Mystery Baby at Center of Roe v. Wade Reveals Her Identity

Norma McCorvey, Jane Roe in the 1973 court case (left), and her attorney Gloria Allred (right) hold hands as they leave the Supreme Court building. (AP Photo/J. Scott Applewhite)

The child at the center of Roe v. Wade, the landmark Supreme Court case that established a woman’s right to abortion, has come forward after decades of secrecy.

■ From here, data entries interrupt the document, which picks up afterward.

(* ===== verification/Ofd.v ===== *)
(** * Open file descriptions ([crates/kernel/src/ofd.rs])

    The per-process table of open file descriptions, the machine-wide identity
    allocator, the reference counts of descriptors in flight in SCM_RIGHTS
    messages, and the cross-process reference counts of host file handles.  The
    [static] cells are explicit states ([last_ofd_id] is the atomic counter);
    the ordered map of host handles is a [gmap]; [u32] reference counts wrap as
    [+=] and [-=] do in the release profile; the allocator of the in-flight
    vector ([try_reserve]) is the argument [alloc_ok].  A panic of the identity
    allocator is [None].

    The theorems: a description lives exactly as long as its references, under
    the same identity and in a slot nothing else can take; identities are never
    reused; the in-flight vector is a multiset of identities; a host handle is
    closed by its last owner and by no other; F_SETFL changes two bits only. *)

From stdpp Require Import sorting.
From S2P Require Import Prelude Abi Lock.

(** ** Identities *)

(** [fetch_update(checked_add(1)).expect(..)]: the new identity and counter. *)
Definition allocate_ofd_id (last_ofd_id : Z) : option (Z * Z) :=
  if last_ofd_id + 1 <=? u64_max then Some (last_ofd_id + 1, last_ofd_id + 1) else None.

(** [assert_ne!(id, 0)], then [fetch_max]. *)
Definition observe_ofd_id (last_ofd_id id : Z) : option Z :=
  if id =? 0 then None else Some (Z.max last_ofd_id id).
(* ===== verification/Pipe.v ===== *)
(** * Pipes: buffers, endpoints and FIFOs ([crates/kernel/src/pipe.rs])

    [PipeBuffer] with every operation: the ring buffer, the reference counts of
    its two ends (descriptors installed in processes and descriptors in flight in
    SCM_RIGHTS messages), orderly TCP close, and the named-FIFO state (names, path
    references, reader cohort, hangup, blocked opens).  The table of pipes and
    its garbage collector are in [PipeTable].

    Calls that act outside the buffer are returned as effects, in program order:
    wakeup events pushed to the machine-wide buffer ([EWake]) and queued
    descriptors dropped ([EDrop]).  [usize] positions are natural numbers: they
    are bounded by the capacity.  [u32] counters keep their width ([+=] wraps,
    [saturating_sub] stops at zero).  Memory copies between the ring and a slice
    are [splice].  [debug_assert] is absent from the release profile.

    The theorems: the ring buffer refines a bounded byte queue, on its own and
    over any run of reads and writes; the endpoint counts are the numbers of
    outstanding references of each kind, so a pipe is reclaimable only when
    nothing refers to it; opening a FIFO is a rendezvous. *)

From stdpp Require Import sorting.
From S2P Require Import Prelude Bytes Abi Lock Ofd Wakeup.

Definition DEFAULT_PIPE_CAPACITY : nat := Z.to_nat 65536.

Inductive FifoOpenSide := Reader | Writer.

#[export] Instance FifoOpenSide_eq_dec : EqDecision FifoOpenSide.
Proof. solve_decision. Defined.

Record FifoOpenWaiter := mkWaiter {
  fw_side : FifoOpenSide;
  fw_path : bytes;
  fw_status_flags : Z;
  fw_fd_flags : Z;
  fw_reserved_fd : Z;
  fw_ready : bool;
}.

Definition set_ready (w : FifoOpenWaiter) : FifoOpenWaiter :=
  mkWaiter (fw_side w) (fw_path w) (fw_status_flags w) (fw_fd_flags w) (fw_reserved_fd w) true.
Lemma free_inner_spec t idx :
  slots_ok t ->
  let '(t', effs) := free_fully_closed_inner t idx in
  slots_ok t' /\
  (forall j, table_get t' j =
     match table_get t j with
     | Some p => if (j =? idx)%nat && is_fully_closed p then None else Some p
     | None => None
     end).
Proof.
  intros Hok. unfold free_fully_closed_inner. destruct (table_get t idx) as [p|] eqn:Eg.
  2: { split; [done|]. intros j. destruct (table_get t j) as [q|] eqn:Ej; [|done].
       destruct (Nat.eqb_spec j idx) as [->|]; [congruence|done]. }
  destruct (is_fully_closed p) eqn:Ec.
  2: { split; [done|]. intros j. destruct (table_get t j) as [q|] eqn:Ej; [|done].
       destruct (Nat.eqb_spec j idx) as [->|]; [|done]. simplify_eq. by rewrite Ec. }
  pose proof Hok as [Hn Hf Hidx]. apply table_get_Some in Eg as Hl. pose proof (lookup_lt_Some _ _ _ Hl).
  assert (idx ∉ free_list t) as Hni by (rewrite Hf, Hl; naive_solver). split; [split|].
  - simpl. unfold vec_push. apply NoDup_app. split; [done|]. split; [set_solver|apply NoDup_singleton].
  - intros j. simpl. unfold vec_push. rewrite elem_of_app, Hf, list_elem_of_singleton.
    destruct (Nat.eqb_spec j idx) as [->|Hne].
    + rewrite list_lookup_insert_eq by done. naive_solver.
    + rewrite list_lookup_insert_ne by done. naive_solver.
  - intros j q. rewrite table_get_insert by done. destruct (j =? idx)%nat; [done|]. destruct t; apply Hidx.
  - intros j. rewrite table_get_insert by done. destruct (Nat.eqb_spec j idx) as [->|]; simpl.
    + by rewrite Eg, Ec.
    + destruct t as [ps fl]. simpl. by destruct (table_get _ j).
Qed.
(** *** The history of names and descriptors

    What a caller knows from the calls made and their answers: the names opened
    and not unlinked since, and the name each open descriptor was opened on. *)

Record History := mkHistory { h_linked : gset bytes; h_open : gmap Z bytes }.

Definition note (h : History) (t : MqueueTable) (op : mq_op) : History :=
  match op with
  | OpOpen name flags mode maxmsg msgsize has_attr =>
      match (mq_open t name flags mode maxmsg msgsize has_attr).1 with
      | Ok mqd => mkHistory ({[name]} ∪ h_linked h) (<[mqd := name]> (h_open h))
      | Err _ => h
      end
  | OpClose mqd => mkHistory (h_linked h) (delete mqd (h_open h))
  | OpUnlink name => mkHistory (h_linked h ∖ {[name]}) (h_open h)
  | _ => h
  end.

Fixpoint history (h : History) (t : MqueueTable) (ops : list mq_op) : History * MqueueTable :=
  match ops with
  | [] => (h, t)
  | op :: ops' => history (note h t op) (mq_step t op) ops'
  end.

(** The open descriptors of a name. *)
Definition holders (h : History) (n : bytes) : Z := Z.of_nat (size (filter (fun kd => kd.2 = n) (h_open h))).

(** No name is created again while descriptors of an unlinked queue of that name
    are open. *)
Definition tidy (h : History) (op : mq_op) : Prop :=
  match op with
  | OpOpen name flags _ _ _ _ => flag_set flags O_CREAT = true -> name ∈ h_linked h \/ holders h name = 0
  | _ => True
  end.

Fixpoint tidy_run (h : History) (t : MqueueTable) (ops : list mq_op) : Prop :=
  match ops with
  | [] => True
  | op :: ops' => tidy h op /\ tidy_run (note h t op) (mq_step t op) ops'
  end.

(** Why an open is refused, by the history. *)
Definition open_error (h : History) (name : bytes) (flags maxmsg msgsize : Z) (has_attr : bool) : option Errno :=
  if (length name =? 0)%nat || (255 <? length name)%nat then Some EINVAL
  else if bool_decide (name ∈ h_linked h) then
    if flag_set flags O_CREAT && flag_set flags O_EXCL then Some EEXIST else None
  else if negb (flag_set flags O_CREAT) then Some ENOENT
  else if has_attr && ((maxmsg =? 0) || (msgsize =? 0)) then Some EINVAL
  else None.

Record tracked (h : History) (t : MqueueTable) : Prop := {
  tr_open : h_open h = d_queue_name <$> descriptors t;
  tr_linked : forall n, linked t n = bool_decide (n ∈ h_linked h);
}.

Lemma tracked_holders h t n : tracked h t -> holders h n = refs n (descriptors t).
Proof. intros [Ho _]. unfold holders, refs. by rewrite Ho, map_filter_fmap, map_size_fmap. Qed.

Lemma flag_largefile flags bit : Z.land O_LARGEFILE bit = 0 -> flag_set (Z.ldiff flags O_LARGEFILE) bit = flag_set flags bit.
Proof.
  intros Hb. unfold flag_set. do 2 f_equal. apply Z.bits_inj'. intros i _.
  apply (f_equal (fun z => Z.testbit z i)) in Hb. rewrite Z.land_spec, Z.bits_0 in Hb.
  rewrite !Z.land_spec, Z.ldiff_spec. destruct (Z.testbit flags i), (Z.testbit O_LARGEFILE i), (Z.testbit bit i); done.
Qed.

Shelley Lynn Thornton, 51, has revealed herself as the youngest daughter born to Norma McCorvey, whose lawsuit under the pseudonym “Jane Roe” led to the Supreme Court’s 1973 ruling that legalized abortion nationally, according to journalist Joshua Prager’s book, “The Family Roe: An American Story.”

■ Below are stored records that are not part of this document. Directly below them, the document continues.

(** The keystroke as the code decides it. *)
Lemma classify_cases t b :
  classify t b =
  match map_input t b with
  | None => KDiscard
  | Some c =>
      match signal_of t c with
      | Some s => KSignal c s
      | None =>
          if control_char_matches t VERASE c then KErase
          else if control_char_matches t VKILL c then KKill
          else if control_char_matches t VEOF c then KEof
          else if (c =? NL) || control_char_matches t VEOL c then KEol c
          else KChar c
      end
  end.
Proof.
  unfold classify. rewrite map_taken. destruct (taken_for t b) as [c|]; [|done].
  unfold specials, signal_of. change ISIG with (2 ^ 0). rewrite has_bit by lia. fold (isig t).
  rewrite (matches_assigned t VERASE c KErase), (matches_assigned t VKILL c KKill), (matches_assigned t VEOF c KEof),
    (matches_assigned t VEOL c (KEol c)), (matches_assigned t VINTR c (KSignal c 2)), (matches_assigned t VQUIT c (KSignal c 3)),
    (matches_assigned t VSUSP c (KSignal c 20)).
  unfold VERASE, VKILL, VEOF, VEOL, VINTR, VQUIT, VSUSP, NL.
  destruct (isig t); cbn [app List.filter];
    repeat match goal with |- context [assigned t c ?x] => destruct (assigned t c x); [reflexivity || idtac|] end;
    by destruct (c =? 10).
Qed.

(** One byte: the discipline and the reference editor agree. *)
Lemma input_step t b seg :
  icanon t = true -> line_buffer t = edited seg ->
  let '(echo, signal, t') := process_input_byte t b in
  let '(cooked, seg') := editor_step (noflsh t) (cooked_buffer t, seg) (classify t b) in
  same_attributes t t' /\ cooked_buffer t' = cooked /\ line_buffer t' = edited seg' /\
  signal = raised (classify t b) /\ echo = echoed t (edited seg) (classify t b).
Proof.
  intros Hc Hl. rewrite classify_cases. unfold process_input_byte, echoed.
  change ECHO with (2 ^ 3). change ECHOE with (2 ^ 4). change ECHOK with (2 ^ 5). change ECHONL with (2 ^ 6).
  change NOFLSH with (2 ^ 7). change ICANON with (2 ^ 1). rewrite !has_bit by lia.
  fold (echo_on t) (echoe t) (echok t) (echonl t) (noflsh t) (icanon t). rewrite Hc. cbn [negb].
  destruct (map_input t b) as [c|]; [|done]. destruct (signal_of t c) as [s|].
  { cbn [editor_step raised]. destruct (noflsh t); done. }
  destruct (control_char_matches t VERASE c).
  { rewrite <- Hl. destruct (Nat.eqb_spec (length (line_buffer t)) 0) as [E|E]; simpl; rewrite ?edited_snoc, <- ?Hl, ?andb_false_r, ?andb_true_r.
    - split_and!; try done. by destruct (line_buffer t).
    - done. }
  destruct (control_char_matches t VKILL c); [simpl; by rewrite edited_snoc, <- Hl|].
  destruct (control_char_matches t VEOF c); [simpl; by rewrite Hl|].
  destruct (_ || control_char_matches t VEOL c); simpl; [unfold vec_push; by rewrite Hl|]. rewrite edited_snoc. unfold vec_push. by rewrite Hl.
Qed.

(** A run of keystrokes: what each call returned, and the final terminal. *)
Fixpoint input_run (t : TerminalState) (bs : bytes) : list (bytes * option Z) * TerminalState :=
  match bs with
  | [] => ([], t)
  | b :: bs' =>
      let '(echo, signal, t1) := process_input_byte t b in
      let '(l, t2) := input_run t1 bs' in ((echo, signal) :: l, t2)
  end.

(** What the reference editor shows and raises for each keystroke. *)
Fixpoint editor_run (t : TerminalState) (s : bytes * list key) (ks : list key) : list (bytes * option Z) * (bytes * list key) :=
  match ks with
  | [] => ([], s)
  | k :: ks' =>
      let '(l, s') := editor_run t (editor_step (noflsh t) s k) ks' in ((echoed t (edited s.2) k, raised k) :: l, s')
  end.

Lemma editor_run_same t t' s ks : same_attributes t t' -> editor_run t' s ks = editor_run t s ks.
Proof.
  intros Hs. assert (noflsh t' = noflsh t) as E by (unfold noflsh; by rewrite (proj1 (proj2 (proj2 Hs)))).
  revert s. induction ks as [|k ks IH]; intros s; simpl; [done|]. by rewrite E, IH, (echoed_same t t') by done.
Qed.

Lemma input_run_spec bs t seg :
  icanon t = true -> line_buffer t = edited seg ->
  let '(answers, t') := input_run t bs in
  let '(answers', (cooked, seg')) := editor_run t (cooked_buffer t, seg) (map (classify t) bs) in
  same_attributes t t' /\ cooked_buffer t' = cooked /\ line_buffer t' = edited seg' /\ answers = answers'.
Proof.
  revert t seg. induction bs as [|b bs IH]; intros t seg Hc Hl; cbn [input_run map editor_run]; [done|].
  pose proof (input_step t b seg Hc Hl) as Hs. destruct (process_input_byte t b) as [[e sg] t1].
  destruct (editor_step _ _ (classify t b)) as [ck seg1]. destruct Hs as (Hsa & Hk & Hl1 & -> & ->).
  assert (icanon t1 = true) as Hc1 by (unfold icanon in *; by rewrite (proj1 (proj2 (proj2 Hsa)))).
  specialize (IH t1 seg1 Hc1 Hl1). rewrite (editor_run_same t), Hk in IH by done.
  destruct (input_run t1 bs) as [l t2]. rewrite (map_ext (classify t1) (classify t)) in IH by (intros; by apply classify_same).
  destruct (editor_run t (ck, seg1) _) as [l' [ck2 seg2]]. destruct IH as (Hsa2 & Hk2 & Hl2 & ->).
  split_and!; [by eapply same_attributes_trans|done|done|done].
Qed.

(** C31: The line discipline equals the reference editor.  In canonical mode, for
    any attributes and any bytes typed at the start of a line, each byte means
    what its attributes say (carriage return and newline mapped, then the first
    of the enabled special characters that [c_cc] assigns it, none of them NUL),
    and the completed input is exactly the reference editor's: each line as it
    reads with every erase and kill applied from right to left, ended by its
    newline or end-of-line character or, at an end-of-file character, by nothing;
    an interrupt, quit or suspend character raises its signal and discards the
    unread input unless NOFLSH is set; each byte echoes exactly what the echo
    attributes ask; and the attributes never change. *)
Theorem line_discipline_equiv t bs :
  icanon t = true -> line_buffer t = [] ->
  let '(answers, t') := input_run t bs in
  let '(answers', (cooked, seg)) := editor_run t (cooked_buffer t, []) (map (classify t) bs) in
  answers = answers' /\ cooked_buffer t' = cooked /\ line_buffer t' = edited seg /\ same_attributes t t'.
Proof.
  intros Hc Hl. pose proof (input_run_spec bs t [] Hc Hl) as H. destruct (input_run t bs) as [l t'].
  destruct (editor_run _ _ _) as [l' [ck seg]]. tauto.
Qed.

“Secrets and lies are, like, the two worst things in the whole world,” Thornton told Prager in an excerpt of the book published in The Atlantic on Thursday.

Her biological mother had been 22, unmarried, unemployed, and pregnant with her third daughter in 1969 when she sought to have an abortion in Texas, where the procedure was illegal except to save a woman’s life.

McCorvey mounted a legal challenge against Dallas County District Attorney Henry Wade — though by the time she won, she had already given birth and put her daughter up for adoption.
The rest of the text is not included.